Action item:
Check each line of the data below for the word "simpl". How many lines have it? Answer with the number alone.
### Extracted records ###
(* ===== verification/Sha256.v ===== *)
(** * SHA-256 and HMAC-SHA256 (FIPS 180-4, RFC 2104)

    Go's crypto/sha256 and crypto/hmac on byte strings. *)

From S2P Require Import Prelude.

Definition rotr (n x : Z) : Z := Z.lor (Z.shiftr x n) (u32 (Z.shiftl x (32 - n))).
Definition add32 (x y : Z) : Z := u32 (x + y).

Definition bsig0 (x : Z) : Z := Z.lxor (rotr 2 x) (Z.lxor (rotr 13 x) (rotr 22 x)).
Definition bsig1 (x : Z) : Z := Z.lxor (rotr 6 x) (Z.lxor (rotr 11 x) (rotr 25 x)).
Definition ssig0 (x : Z) : Z := Z.lxor (rotr 7 x) (Z.lxor (rotr 18 x) (Z.shiftr x 3)).
Definition ssig1 (x : Z) : Z := Z.lxor (rotr 17 x) (Z.lxor (rotr 19 x) (Z.shiftr x 10)).
Definition ch (x y z : Z) : Z := Z.lxor (Z.land x y) (Z.land (Z.lxor x 4294967295) z).
Definition maj (x y z : Z) : Z := Z.lxor (Z.land x y) (Z.lxor (Z.land x z) (Z.land y z)).

Definition K256 : list Z :=
  [1116352408; 1899447441; 3049323471; 3921009573; 961987163; 1508970993; 2453635748; 2870763221;
   3624381080; 310598401; 607225278; 1426881987; 1925078388; 2162078206; 2614888103; 3248222580;
   3835390401; 4022224774; 264347078; 604807628; 770255983; 1249150122; 1555081692; 1996064986;
   2554220882; 2821834349; 2952996808; 3210313671; 3336571891; 3584528711; 113926993; 338241895;
   666307205; 773529912; 1294757372; 1396182291; 1695183700; 1986661051; 2177026350; 2456956037;
   2730485921; 2820302411; 3259730800; 3345764771; 3516065817; 3600352804; 4094571909; 275423344;
   430227734; 506948616; 659060556; 883997877; 958139571; 1322822218; 1537002063; 1747873779;
   1955562222; 2024104815; 2227730452; 2361852424; 2428436474; 2756734187; 3204031479; 3329325298].

Definition H256 : list Z :=
  [1779033703; 3144134277; 1013904242; 2773480762; 1359893119; 2600822924; 528734635; 1541459225].

(** Sixteen big-endian words of a block. *)
Fixpoint words (b : bytes) : list Z :=
  match b with
  | x :: y :: z :: w :: b' => (16777216 * x + 65536 * y + 256 * z + w) :: words b'
  | _ => []
  end.

(** The message schedule, latest word first. *)
Fixpoint schedule (n : nat) (w : list Z) : list Z :=
  match n with
  | O => w
  | S n' =>
      let t := add32 (add32 (ssig1 (nth 1 w 0)) (nth 6 w 0)) (add32 (ssig0 (nth 14 w 0)) (nth 15 w 0)) in
      schedule n' (t :: w)
  end.

Definition round (st : list Z) (kw : Z * Z) : list Z :=
  match st with
  | [a; b; c; d; e; f; g; h] =>
      let t1 := add32 (add32 h (bsig1 e)) (add32 (ch e f g) (add32 kw.1 kw.2)) in
      let t2 := add32 (bsig0 a) (maj a b c) in
      [add32 t1 t2; a; b; c; add32 d t1; e; f; g]
  | _ => st
  end.

Definition compress (h : list Z) (block : bytes) : list Z :=
  let w := reverse (schedule 48 (reverse (words block))) in
  zip_with add32 h (foldl round h (zip K256 w)).

Definition be (n : nat) (x : Z) : bytes :=
  (λ i, x / 256 ^ Z.of_nat i mod 256) <$> reverse (seq 0 n).

Definition pad (m : bytes) : bytes :=
  m ++ [128] ++ replicate (Z.to_nat ((55 - len m) mod 64)) 0 ++ be 8 (8 * len m).

Fixpoint blocks (fuel : nat) (h : list Z) (m : bytes) : list Z :=
  match fuel with
  | O => h
  | S f => match m with [] => h | _ => blocks f (compress h (take 64 m)) (drop 64 m) end
  end.

Definition Sum256 (m : bytes) : bytes :=
  blocks (S (length m)) H256 (pad m) ≫= be 4.

(** Keys longer than a block are hashed first. *)
Definition hmac_key (k : bytes) : bytes :=
  let k' := if 64 <? len k then Sum256 k else k in k' ++ replicate (64 - length k') 0.

Definition HMAC (k m : bytes) : bytes :=
  Sum256 ((Z.lxor 92 <$> hmac_key k) ++ Sum256 ((Z.lxor 54 <$> hmac_key k) ++ m)).

(** Test vectors: FIPS 180 "abc", the empty string, RFC 4231 case 2. *)
Example Sum256_abc :
  take 8 (Sum256 (str "abc")) = [186; 120; 22; 191; 143; 1; 207; 234].
Proof. by vm_compute. Qed.
Example Sum256_empty :
  drop 24 (Sum256 []) = [164; 149; 153; 27; 120; 82; 184; 85].
Proof. by vm_compute. Qed.
Example HMAC_rfc4231_2 :
  take 8 (HMAC (str "Jefe") (str "what do ya want for nothing?")) = [91; 220; 193; 70; 191; 96; 117; 78].
Proof. by vm_compute. Qed.

(** ** Shape of a digest *)

Lemma length_be n x : length (be n x) = n.
Proof. unfold be. by rewrite length_fmap, length_reverse, length_seq. Qed.

Lemma be_ok n x : bytes_ok (be n x).
Proof.
  unfold be. apply Forall_fmap, Forall_forall. intros i _. unfold byte_ok. simpl.
  apply Z.mod_pos_bound. lia.
Qed.

Lemma length_round st kw : length (round st kw) = length st.
Proof. unfold round. by repeat (destruct st as [|? st]; try done). Qed.

Lemma length_compress h b : length (compress h b) = length h.
Proof.
  unfold compress. rewrite length_zip_with.
  assert (H : forall l st, length (foldl round st l) = length st).
  { induction l as [|x l IH]; intros st; [done|]. simpl. by rewrite IH, length_round. }
  rewrite H. lia.
Qed.

Lemma length_blocks f h m : length (blocks f h m) = length h.
Proof.
  revert h m. induction f as [|f IH]; intros h m; [done|]. simpl.
  destruct m; [done|]. by rewrite IH, length_compress.
Qed.

Lemma Sum256_ok m : length (Sum256 m) = 32%nat /\ bytes_ok (Sum256 m).
Proof.
  unfold Sum256. set (l := blocks _ _ _).
  assert (Hl : length l = 8%nat) by (unfold l; by rewrite length_blocks).
  split; [|by apply Forall_bind, Forall_forall; intros; apply be_ok].
  rewrite <-(Nat.mul_1_l 32). assert (G : forall l : list Z, length (l ≫= be 4) = (4 * length l)%nat).
  { induction l0 as [|x l0 IH]; [done|]. rewrite bind_cons, length_app, IH, length_be. simpl. lia. }
  by rewrite G, Hl.
Qed.

Lemma HMAC_ok k m : length (HMAC k m) = 32%nat /\ bytes_ok (HMAC k m).
Proof. apply Sum256_ok. Qed.

#[global] Opaque Sum256.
###
Answer box:
4